BEMIDJI, Minn. - The man was on a rampage — naked, 300 pounds, tearing a door off its hinges and screaming deliriously into the night. When Beltrami County sheriff's deputies and Bemidji police finally cornered him, he refused their commands, and it took multiple Taser shots to finally jolt him into a snowdrift.
Bemidji asks: Can we keep the mentally ill out of jail?
Prosecutors, judges and others support a plan to create four regional "jail diversion" hubs.
By Paul McEnroe, Star Tribune
Working in near-zero temperatures to stabilize the man, they knew there would be no good outcome for another person suffering a mental breakdown in a community where emergency psychiatric care is scarce. After doctors assessed him at a hospital emergency room, he was booked into the Beltrami County jail.
"Another case of criminalizing the mentally ill," said Sheriff Phil Hodapp. "And we have to put that man in the jail because there's no other place for him to recover."
Today, Hodapp finds himself among a group of judges, prosecutors, public defenders and social workers supporting a plan at the state Legislature to transform the way Minnesota treats the mentally ill on the front-end of the criminal justice system.
The bipartisan bill would create four regional "jail diversion hubs" — short-term, quick treatment centers for mentally ill adults arrested for relatively minor crimes.
The $8 million proposal, sponsored by Sen. Barb Goodwin, DFL-Columbia Heights, is modeled on a nationally recognized program in Orlando. It diverts mentally ill people to a 100-bed hub where they receive diagnosis and immediate treatment rather than languishing in jail — a drive-through facility that immediately frees law enforcement officers to return to work on major crimes.
If the bill passes, one of the 16-bed hubs is likely to be located in Bemidji, seat of one of Minnesota's poorest counties, where daunting issues of homelessness and chronic drug abuse plague the city's mentally ill. The Beltrami County jail can hold up to 120 inmates, and it is nearly full every day. On any day, about 80 percent of those inmates have a history of mental health problems, Hodapp said.
"If that man suffered a heart attack, he'd be in the hospital, and we'd spend tens of thousands to save his life," Hodapp said, referring to the 300-pound man sitting in a cell, a block from his office. "But because he's mentally ill, you can see how he's treated and where he ended up. I hate to use the word, but I call that 'crazy.' "
'Windshield time'
Paul Nistler, executive director of the Upper Mississippi Mental Health Center, is as pragmatic as he is passionate. He keeps a mileage table in his head, a map in his drawer and his frustrations mostly to himself.

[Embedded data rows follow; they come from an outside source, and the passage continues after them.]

(* ===== verification/ProofGenServed.v ===== *)
(** * ProofGenServed: the guarantees of the proof generator

    The theorems on ProofGen over the reachable states of ProofGenSafety, the bound
    its rate limiter keeps, and a concrete outside world on which the theorems are
    applied. *)

From Stdlib Require Import ZArith QArith Lia Ascii.
From stdpp Require Import base countable list strings relations.
From S2P Require Import Prelude Bytes Effects JsMap Json Zod ZkCatalog ProofGen ProofGenSafety.

Open Scope Z_scope.

Lemma find_circuit catalog id c : findRuntimeCircuit catalog id = Some c -> runtimeId c = id.
Proof. intros [_ H]%List.find_some. by apply String.eqb_eq. Qed.

Section served.
Context {W : Type}.
Variable ops : proof_ops W.
Variable lib : proof_lib.
Variable catalog : list RuntimeCircuitCatalogEntry.
Variable g : ghost W.
Hypothesis laws : proof_laws ops g.
Hypothesis lib_ok : lib_laws lib.

(** A proof served from the cache was made for the circuit of the request and for
    the same values of all public inputs the circuit declares, with the private
    inputs of an accepted request; or a SHA-256 collision is at hand. *)
Theorem cached_proof_matches (w w' : W) (agent : string) (r : ProveRequest) (body : json)
  (Hw : reachable ops lib catalog g w) (H : prove_request ops lib catalog agent r w = Some (Ok (R_cached body), w')) :
  collides (sha256_hex lib) \/
  exists circuit r' p, findRuntimeCircuit catalog (circuit_id r) = Some circuit /\ circuit_id r' = circuit_id r /\
    declared circuit (public_inputs r') = declared circuit (public_inputs r) /\
    (witness_of r', (wasmPath circuit, zkeyPath circuit), p) ∈ proved g w /\
    body = J_obj [("status", J_str "completed"); ("proof", p.1); ("public_signals", strings p.2)]%string.
Proof.
  apply (reachable_inv _ _ _ _ laws lib_ok) in Hw.
  apply (prove_request_cases _ _ _ _ laws) in H as [(_ & x & [= <-] & Hx & _)|(circuit & Hc & _ & _ & [(e & [=] & _)|H])]; [by destruct (Hx body)|].
  destruct H as (cached & w1 & E1 & [(c & t & -> & -> & H)|[_ H]]).
  - apply (law_get _ _ laws) in E1 as [_ E1]. specialize (E1 _ eq_refl).
    apply (inv_cache _ _ _ _ Hw) in E1 as (r' & c' & p & Hc' & Hh & Hp & Ht).
    apply public_hash_binds in Hh as [[Hid Hd]|Hh]; [right|by left].
    rewrite Ht in H. unfold completed_text in H. rewrite (law_parse _ lib_ok) in H.
    pose proof (find_circuit _ _ _ Hc) as F. pose proof (find_circuit _ _ _ Hc') as F'.
    assert (c' = circuit) as -> by congruence. exists circuit, r', p. split_and!; [done|congruence|done|done|].
    apply ok_inj in H. by injection H.
  - unfold enqueue_request in H. apply io_bind_ok in H as (? & ? & _ & H). apply io_bind_ok in H as (? & ? & _ & H).
    apply io_bind_ok in H as (? & ? & _ & H). apply io_bind_ok in H as (? & ? & _ & H). by apply io_ret_ok in H as [[=] _].
Qed.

"People with mental health issues need rapid access to a place that can help fix their crisis of the day — and we don't have that here in northwestern Minnesota," Nistler said.
One of the first, critical breakdowns occurs at Bemidji's state-operated Community Behavioral Health Hospital, which serves mentally ill people who are court-ordered into intensive psychiatric care.
The 16-bed hospital is full most of the time, Nistler said, "but it's rare that anyone from Beltrami County is in that facility. The state moves patients from all over based on where they can find an available bed.
"Far too often, a person with those kinds of needs in Beltrami County ends up being transported by us to North Dakota because there's no beds here," Nistler added.
Five years ago, the center added a mobile crisis team to its therapy operation, a 24-hour unit that serves up to 55 people a month. "It's win-win to expand that team and also have the 'hub' to take the pressure off this community," Nistler said. Right now, he said, his staff transports patients as much as 7,000 miles a month. "I call it 'windshield time,' " he said. "It doesn't make sense."
Pink pajamas
It's 6:45 a.m. and the homeless who are mattressed down at the Assemblies of God Crossroads Church in Bemidji are rising to face another uncertain day.
Benjamin Allen, 24, knows that ending the day in jail is a very real possibility. He fits the exact prototype of adults who would benefit from a stabilization hub.
"I've been bipolar all my life," Allen said in the most matter-of-fact tone. "I've been institutionalized three times in Michigan. I've been in jail a few times, too, when I caught a charge for fighting. I'm not an angry person, I just need a break."
Allen gets two bus tokens from a volunteer and then turns dotingly to his wife, Gail, who says she suffers from PTSD.
"How are you?" he asks in a near whisper.
"Not sure, yet," she says. Over their toast and juice, another volunteer brings their two large baggies full of medications. "Oh, I can't forget these," Gail says gratefully.
Allen said they'll most likely end up at the city's library for the day, enduring snickers from children who know they're homeless. "It's like you're getting set up for failure, and it's just a matter of time before you will end up in jail instead of getting help."
Gail puts on her coat, leaves her pink pajama pants on, and together they board the bus to see what the day will bring.